Bad idea No. 2 is the senseless ban on offshore exploration and extraction of the huge deposits of oil and natural gas reserves off the U.S. outer continental shelf. Fear-mongering about the miniscule potential for oil spills fuels congressional and presidential moratoriums

However, North Carolina's addiction to beach sand could eventually help trump the ban on offshore drilling, according to U.S. Rep. Walter Jones. How? The usual culprit: money.

Outside of congressionally snuck-in budget earmarks, the feds are trying to cut back on pointless domestic spending like beach renourishment. If we North Carolinians want to continue to feed sand into the ocean, we're going to have to pay for it ourselves.

But state legislators from inland areas prefer to waste tax dollars on projects like teapot museums. If future coastal restoration projects are going to be fully funded, new sources of public money must be discovered.

That financial reserve, Jones has been quoted as saying, may lie deep in the Atlantic.

Last week the U.S. House of Representatives took the first step at getting at it when it voted, 232 to 187, to lift the congressional moratorium and allow states to decide whether to allow drilling off their coastlines (Jones voted with the majority). While $3-a-gallon gasoline grabbed headlines as the reason for bipartisan support, I think Jones identified the real cause. Up to 75 percent of the payments from new offshore oil and gas leases would go to the states. That could be some serious cash.

Only a fraction of the outer continental shelf is now open to exploration, so the revenue potential of the House bill is enormous. The 8,000 active oil and gas leases, nearly all in the Gulf of Mexico, generate approximately $5 billion for the government per year. That's chump change compared to the cash that could be produced for the states by the estimated 76 billion barrels of oil and 406.1 trillion cubic feet of natural gas currently off-limits offshore.

About 5 trillion square feet of that untouched natural gas reserve lies off the Outer Banks. The potential revenue could buy a lot of beach sand.

Despite the House vote, the congressional moratorium is safe for at least another year. The Senate isn't going to passing similar legislation this year. But even ardent moratorium supporters on Capitol Hill admit the mood in the upper chamber is changing. The nation could use the energy now, but time is needed to reverse the intellectual damage caused by oil-hating environmentalists.

For example, I cheered when I heard the House bill passed. People in the group I was with looked at me as if I were nuts. One demanded that I commit to cleaning up the first spill. No problem, I replied. Oil platforms don't spill. Even Hurricane Katrina and her angry friends didn't produce a significant offshore spill.

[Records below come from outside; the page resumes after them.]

(* ===== verification/SmallIO.v ===== *)
(** * Small programs around I/O

    Models [cpstdin.c], [statcheck.c] and [dup2.cc] of [csapp/system_io] and
    [csapp/network_program/hostinfo.c]. *)

From S2P Require Import Prelude Sys.

Definition STDIN_FILENO : Z := 0.
Definition STDOUT_FILENO : Z := 1.

(** ** Copying standard input *)
Module Cpstdin.
(** [c] is what the variable holds: nothing before the first successful [read]. *)
Definition round (c : option Z) : M (option Z + ()) :=
  '(n, bs) ← sys_read STDIN_FILENO 1;
  if n =? 0 then exit 0
  else
    let c := match bs with b :: _ => Some b | [] => c end in
    match c with
    | None => fail_with UninitRead
    | Some b => _ ← sys_write STDOUT_FILENO [b]; mret (inl c)
    end.

Definition main : M () := loop round None.
End Cpstdin.

(** ** The type and mode of a file *)
Module Statcheck.
Definition S_IFMT : Z := 61440.
Definition S_IFREG : Z := 32768.
Definition S_IFDIR : Z := 16384.
Definition S_IRUSR : Z := 256.
Definition S_ISREG (m : Z) : bool := Z.land m S_IFMT =? S_IFREG.
Definition S_ISDIR (m : Z) : bool := Z.land m S_IFMT =? S_IFDIR.

(** [Stat] drops the result of [stat]; the structure stays uninitialised when the
    call fails. *)
Definition Stat (filename : string) : M (option statbuf) :=
  r ← call (SysStat filename);
  mret (match r with RStat st => Some st | _ => None end).

Definition type_of (mode : Z) : string :=
  if S_ISREG mode then "regular" else if S_ISDIR mode then "directory" else "other".
Definition readok_of (mode : Z) : string :=
  if negb (Z.land mode S_IRUSR =? 0) then "yes" else "no".
Definition report (mode : Z) : list Z :=
  bytes_of_string ("type: " +:+ type_of mode +:+ ", read: " +:+ readok_of mode) ++ [10].

Definition main (argv1 : string) : M () :=
  st ← Stat argv1;
  match st with
  | None => fail_with UninitRead
  | Some st => _ ← call (SysFputs (report (st_mode st))); exit 0
  end.
End Statcheck.

(** ** Redirecting standard output *)
Module Dup2.
(** The descriptors of the process and the lines in each file. *)
Record files := mkFiles { fds : gmap Z string; lines : gmap string (list (Z * Z * Z)) }.

(** [open] takes the lowest free descriptor; the kernel may refuse. *)
Definition lowest_free (t : gmap Z string) : Z :=
  default 0 (head (filter (λ fd, t !! fd = None) (seqZ 0 (Z.of_nat (size t) + 1)))).
Definition open (refused : bool) (path : string) (f : files) : Z * files :=
  if refused then (-1, f)
  else let fd := lowest_free (fds f) in (fd, mkFiles (<[fd := path]> (fds f)) (lines f)).
Definition dup2 (fd fd2 : Z) (f : files) : Z * files :=
  match fds f !! fd with
  | None => (-1, f)
  | Some path => (fd2, mkFiles (<[fd2 := path]> (fds f)) (lines f))
  end.
Definition close (fd : Z) (f : files) : files := mkFiles (delete fd (fds f)) (lines f).
(** Appends a line to the file behind a descriptor. *)
Definition write_line (fd : Z) (l : Z * Z * Z) (f : files) : files :=
  match fds f !! fd with
  | None => f
  | Some path => mkFiles (fds f) (<[path := default [] (lines f !! path) ++ [l]]> (lines f))
  end.

(** [printf] writes into a buffer that [exit] empties into descriptor 1. *)
Definition main (refused : bool) (f : files) : files :=
  let '(fd, f) := open refused "axl.txt" f in
  let '(ret, f) := dup2 fd STDOUT_FILENO f in
  let stdout := (ret, fd, STDOUT_FILENO) in
  let f := close fd f in
  write_line STDOUT_FILENO stdout f.
End Dup2.

(** ** Looking up a host *)
Module Hostinfo.
Record hostent := mkHost { h_name : string; h_aliases : list string; h_addr_list : list Z }.

Inductive outcome :=
| Usage
| Crash (printed : list string)
| Shown (printed : list string).

Section program.
(** The resolver and the parser of addresses belong to the C library. *)
Context (inet_aton : string → option Z).
Context (gethostbyaddr : Z → option hostent) (gethostbyname : string → option hostent).
Context (inet_ntoa : Z → string).

Definition Gethostbyname (name : string) : option hostent := gethostbyname name.
Definition Gethostbyaddr (addr : Z) : option hostent := gethostbyaddr addr.

Definition main (argv : list string) : outcome :=
  match argv with
  | [_; name] =>
      let hostp := match inet_aton name with Some addr => Gethostbyaddr addr | None => Gethostbyname name end in
      match hostp with
      | None => Crash []
      | Some h =>
          Shown (("official hostname: " +:+ h_name h) ::
                 ((λ a, "alias: " +:+ a) <$> h_aliases h) ++
                 ((λ a, "address: " +:+ inet_ntoa a) <$> h_addr_list h))
      end
  | _ => Usage
  end.
End program.
End Hostinfo.

(** ** What the copy does *)

(** The answers to [read]: a byte or an error. *)
Definition read_answer (ev : event) : option (option Z) :=
  match ev with
  | (SysRead _ _, RData (b :: _)) => Some (Some b)
  | (SysRead _ _, RErr _) => Some None
  | _ => None
  end.

(** The bytes to write for them: after an error, the last byte once more. *)
Definition copy_step (st : option Z * list Z) (a : option Z) : option Z * list Z :=
  let c := match a with Some b => Some b | None => st.1 end in
  (c, st.2 ++ match c with Some b => [b] | None => [] end).
Definition stale_copy (answers : list (option Z)) : option Z * list Z := foldl copy_step (None, []) answers.

(** The bytes handed to [write]. *)
Definition handed (t : list event) : list Z := t ≫= λ ev, match ev.1 with SysWrite _ bs => bs | _ => [] end.

Lemma handed_app t t' : handed (t ++ t') = handed t ++ handed t'.
Proof. apply bind_app. Qed.

Lemma stale_copy_snoc l a : stale_copy (l ++ [a]) = copy_step (stale_copy l) a.
Proof. unfold stale_copy. by rewrite foldl_app. Qed.

(** Nothing to write before the first byte. *)
Lemma stale_copy_none l out : stale_copy l = (None, out) → out = [].
Proof.
  revert out. induction l as [|a l IH] using rev_ind; intros out; [by intros [= <-]|].
  rewrite stale_copy_snoc. destruct (stale_copy l) as [c o]. unfold copy_step. cbn.
  destruct a, c; try done. intros [= <-]. by rewrite (IH o), app_nil_r.
Qed.

(** Without errors, the copy is exact. *)
Lemma stale_copy_bytes l : (stale_copy (Some <$> l)).2 = l.
Proof.
  induction l as [|b l IH] using rev_ind; [done|]. rewrite fmap_app. cbn. rewrite stale_copy_snoc. cbn. by rewrite IH.
Qed.

Arguments handed : simpl never.
Arguments stale_copy : simpl never.

(** Between two rounds: everything read is handed on. *)
Definition copied (w0 : world) (c : option Z) (w : world) : Prop :=
  ∃ t, extends w0 w t ∧ stale_copy (omap read_answer t) = (c, handed t).

Definition cpstdin_post (w0 : world) (o : outcome ()) : Prop :=
  ∃ t, extends w0 (final o) t ∧
  match o with
  | Exited code _ => code = 0 ∧ handed t = (stale_copy (omap read_answer t)).2
  | Faulted f _ => f = UninitRead ∧ handed t = [] ∧ last t = Some (SysRead STDIN_FILENO 1, RErr (errno (final o)))
  | Blocked _ => handed t `prefix_of` (stale_copy (omap read_answer t)).2
  | Done _ _ | NoFuel _ => False
  end.

Lemma copied_read w0 c w r t :
  extends w0 w t → stale_copy (omap read_answer t) = (c, handed t) →
  extends w0 (answered (SysRead STDIN_FILENO 1) r w) (t ++ [(SysRead STDIN_FILENO 1, r)]) ∧
  handed (t ++ [(SysRead STDIN_FILENO 1, r)]) = handed t ∧
  stale_copy (omap read_answer (t ++ [(SysRead STDIN_FILENO 1, r)])) =
    match read_answer (SysRead STDIN_FILENO 1, r) with Some a => copy_step (c, handed t) a | None => (c, handed t) end.
Proof.
  intros He Hs. split; [eapply extends_trans; [done|apply extends_answered]|]. rewrite handed_app, app_nil_r. split; [done|].
  rewrite omap_app. cbn [omap list_omap]. destruct (read_answer _) as [a|]; [by rewrite stale_copy_snoc, Hs|by rewrite app_nil_r].
Qed.

(** What one round of the loop has to establish. *)
Definition round_post (w0 w : world) (o : outcome (option Z + ())) : Prop :=
  match o with
  | Done (inl c) w' => copied w0 c w' ∧ (length (script w') < length (script w))%nat
  | Done (inr a) w' => cpstdin_post w0 (Done a w')
  | Exited c w' => cpstdin_post w0 (Exited c w')
  | Faulted f w' => cpstdin_post w0 (Faulted f w')
  | Blocked w' => cpstdin_post w0 (Blocked w')
  | NoFuel w' => cpstdin_post w0 (NoFuel w')
  end.

Lemma cpstdin_write w0 w w1 b t :
  extends w0 w1 t → stale_copy (omap read_answer t) = (Some b, handed t ++ [b]) →
  (length (script w1) < length (script w))%nat →
  wp (_ ← sys_write STDOUT_FILENO [b]; mret (inl (Some b))) (round_post w0 w) w1.
Proof.
  intros He Hs Hlen.
  assert (∀ r s, script w1 = r :: s → round_post w0 w (Done (inl (Some b)) (answered (SysWrite STDOUT_FILENO [b]) r w1))) as Hgo.
  { intros r s Hsc. split; [|pose proof (answered_shorter (SysWrite STDOUT_FILENO [b]) r _ _ _ Hsc); lia].
    exists (t ++ [(SysWrite STDOUT_FILENO [b], r)]). split; [eapply extends_trans; [done|apply extends_answered]|].
    rewrite omap_app, handed_app, app_nil_r. done. }
  apply wp_bind, wp_write; [|intros; by eapply Hgo..]. exists t. split; [done|]. rewrite Hs. by eexists.
Qed.

Lemma cpstdin_spec w0 : wp Cpstdin.main (cpstdin_post w0) w0.
Proof.
  apply (loop_rule _ (copied w0)); [|exists []; split; [apply extends_refl|done]].
  intros c w (t & He & Hs). change (wp (Cpstdin.round c) (round_post w0 w) w). apply wp_bind, wp_read.
  - exists t. split; [done|]. by rewrite Hs.
  - intros e s Hsc Hpos. cbn [Z.eqb]. destruct (copied_read w0 c w (RErr e) t He Hs) as (He1 & Hh1 & Hs1). cbn in Hs1.
    destruct c as [b|].
    + eapply cpstdin_write; [exact He1|by rewrite Hs1, Hh1|by eapply answered_shorter].
    + apply wp_fail. eexists. split; [exact He1|]. rewrite Hh1, last_snoc. split_and!; [done| |done].
      by eapply stale_copy_none.
  - intros bs s Hsc Hle Hby. destruct (copied_read w0 c w (RData bs) t He Hs) as (He1 & Hh1 & Hs1). cbn in Hs1.
    destruct bs as [|b [|b' bs]]; [| |unfold len in Hle; cbn in Hle; lia].
    + apply wp_exit. eexists. split; [exact He1|]. by rewrite Hs1, Hh1.
    + eapply cpstdin_write; [exact He1|by rewrite Hs1, Hh1|by eapply answered_shorter].
Qed.

(** An event without error: [read] delivers, [write] takes everything. *)
Definition smooth (ev : event) : bool :=
  match ev with
  | (SysRead 0 1, RData [_]) | (SysRead 0 1, RData []) => true
  | (SysWrite 1 bs, RInt k) => k =? len bs
  | _ => false
  end.

Lemma smooth_copy t :
  Forall (λ ev, smooth ev = true) t → omap read_answer t = Some <$> bytes_read 0 t ∧ bytes_written 1 t = handed t.
Proof.
  induction 1 as [|[c r] t Hev _ [IH1 IH2]]; [done|].
  change ((c, r) :: t) with ([(c, r)] ++ t). unfold bytes_read, bytes_written in *.
  rewrite omap_app, handed_app, !bind_app, IH1, IH2, fmap_app.
  destruct c; try done; cbn in Hev.
  - destruct fd as [|p|p]; try done. destruct count as [|[]|]; try done. destruct r as [| |[|b [|]]| | | | |]; try done.
  - destruct fd as [|[]|]; try done. destruct r as [|k| | | | | |]; try done. apply Z.eqb_eq in Hev as ->. split; [done|].
    cbn. unfold handed, len. cbn. by rewrite Nat2Z.id, firstn_all.
Qed.

(** [cpstdin.c] writes exactly what it reads: whatever the kernel answers, it ends
    only at the end of the input, with status 0, having handed on to [write] every
    byte in order, and after each failed [read] the last byte once more; an error
    before the first byte makes it write an uninitialised variable.  On a run
    without errors the output is the input. *)
Theorem cpstdin_copies w0 :
  let o := Cpstdin.main w0 in
  ∃ t, extends w0 (final o) t ∧
  match o with
  | Exited code _ =>
      code = 0 ∧ handed t = (stale_copy (omap read_answer t)).2 ∧
      (Forall (λ ev, smooth ev = true) t → bytes_written STDOUT_FILENO t = bytes_read STDIN_FILENO t)
  | Faulted f _ => f = UninitRead ∧ handed t = []
  | Blocked _ => handed t `prefix_of` (stale_copy (omap read_answer t)).2
  | Done _ _ | NoFuel _ => False
  end.
Proof.
  cbn zeta. pose proof (cpstdin_spec w0) as (t & He & H). exists t. split; [done|].
  destruct (Cpstdin.main w0); try done.
  - destruct H as [-> Hh]. split_and!; [done..|]. intros [Ha Hw]%smooth_copy.
    unfold STDOUT_FILENO. rewrite Hw, Hh, Ha. apply stale_copy_bytes.
  - by destruct H as (? & ? & _).
Qed.

(** [statcheck.c] classifies by the mode bits when [stat] succeeds; when it fails,
    the program goes on with an uninitialised structure. *)
Theorem statcheck_reports path st e :
  run (Statcheck.main path) [RStat st; RInt 0] =
    Exited 0 (World [] 0 [(SysStat path, RStat st); (SysFputs (Statcheck.report (st_mode st)), RInt 0)]) ∧
  (0 < e → run (Statcheck.main path) [RErr e] = Faulted UninitRead (World [] e [(SysStat path, RErr e)])).
Proof. split; [done|]. intros He. by destruct e. Qed.

Lemma statcheck_reports_witness :
  Statcheck.report 33188 = bytes_of_string "type: regular, read: yes" ++ [10] ∧
  run (Statcheck.main "/none") [RErr 2] = Faulted UninitRead (World [] 2 [(SysStat "/none", RErr 2)]).
Proof.
  split; [vm_compute; reflexivity|]. refine (proj2 (statcheck_reports "/none" (StatBuf 0 0 0 0 0) 2) _). done.
Defined.

(** [dup2.cc] puts its line into [axl.txt], although it closes the descriptor of
    the file before the line is written; when the file cannot be opened the line
    goes to the old standard output.  In both cases other files keep their lines. *)
Theorem dup2_redirects refused tty f :
  Dup2.fds f = {[ 0 := tty; 1 := tty; 2 := tty ]} →
  Dup2.lines (Dup2.main refused f) =
    let path := if refused then tty else "axl.txt"%string in
    let l := if refused then (-1, -1, 1) else (1, 3, 1) in
    <[path := default [] (Dup2.lines f !! path) ++ [l]]> (Dup2.lines f).
Proof.
  destruct f as [t ls]. cbn. intros ->. by destruct refused.
Qed.

Lemma dup2_redirects_witness :
  Dup2.lines (Dup2.main false (Dup2.mkFiles {[ 0 := "tty"; 1 := "tty"; 2 := "tty" ]}%string ∅)) =
    {[ "axl.txt"%string := [(1, 3, 1)] ]}.
Proof. exact (dup2_redirects false "tty" (Dup2.mkFiles {[ 0 := "tty"; 1 := "tty"; 2 := "tty" ]}%string ∅) eq_refl). Defined.

(** [hostinfo.c] shows a known host completely: the name, every alias and every
    address, in order, found by address when the argument is one and by name
    otherwise; an unknown host makes it dereference a null pointer. *)
Theorem hostinfo_shows aton byaddr byname ntoa prog arg :
  let h := match aton arg with Some a => byaddr a | None => byname arg end in
  match h with
  | None => Hostinfo.main aton byaddr byname ntoa [prog; arg] = Hostinfo.Crash []
  | Some h =>
      ∃ lines, Hostinfo.main aton byaddr byname ntoa [prog; arg] = Hostinfo.Shown lines ∧
        length lines = S (length (Hostinfo.h_aliases h) + length (Hostinfo.h_addr_list h)) ∧
        (∀ i a, Hostinfo.h_aliases h !! i = Some a → lines !! S i = Some ("alias: " +:+ a)) ∧
        (∀ i a, Hostinfo.h_addr_list h !! i = Some a →
           lines !! S (length (Hostinfo.h_aliases h) + i) = Some ("address: " +:+ ntoa a))
  end.
Proof.
  cbn zeta. unfold Hostinfo.main, Hostinfo.Gethostbyaddr, Hostinfo.Gethostbyname.
  destruct (match aton arg with Some _ => _ | None => _ end) as [h|]; [|done]. eexists. split; [reflexivity|].
  split; [cbn; by rewrite length_app, !length_fmap|]. split.
  - intros i a Hi. rewrite lookup_cons_ne_0 by done. cbn [Init.Nat.pred].
    rewrite lookup_app_l by (rewrite length_fmap; by eapply lookup_lt_Some). by rewrite list_lookup_fmap, Hi.
  - intros i a Hi. rewrite lookup_cons_ne_0 by done. cbn [Init.Nat.pred]. rewrite lookup_app_r; rewrite length_fmap; [|lia].
    replace (_ + i - _)%nat with i by lia. by rewrite list_lookup_fmap, Hi.
Qed.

Besides, oil seepage occurs naturally every day. According to the National Academy of Sciences, approximately 62 percent of the oil that turns up in U.S. waters seeps through the ocean floor. Nearly all the rest comes from spills from boaters and oil tankers. Lifting the moratorium would make the oceans cleaner. The more oil platforms off our shores, the fewer oil-leaking tankers in our waters. And, according the National Academy, oil platform technology is now so advanced and the structures so strong only .001 percent of the oil extracted in U.S. waters over the past 20 years was spilled.

You would have thought I had just declared ketchup a vegetable. My friends didn't believe a word.

That's why every North Carolina politician, especially Sens. Elizabeth Dole and Richard Burr, who advocate energy independence and a clean environment, must stand up to the tourism and environmental special-interests and demand a fact-based offshore drilling debate.

One day North Carolinians will decide whether or not to allow energy extraction off the coast. That decision deserves to be grounded in scientific reality and not outdated, politically driven myth.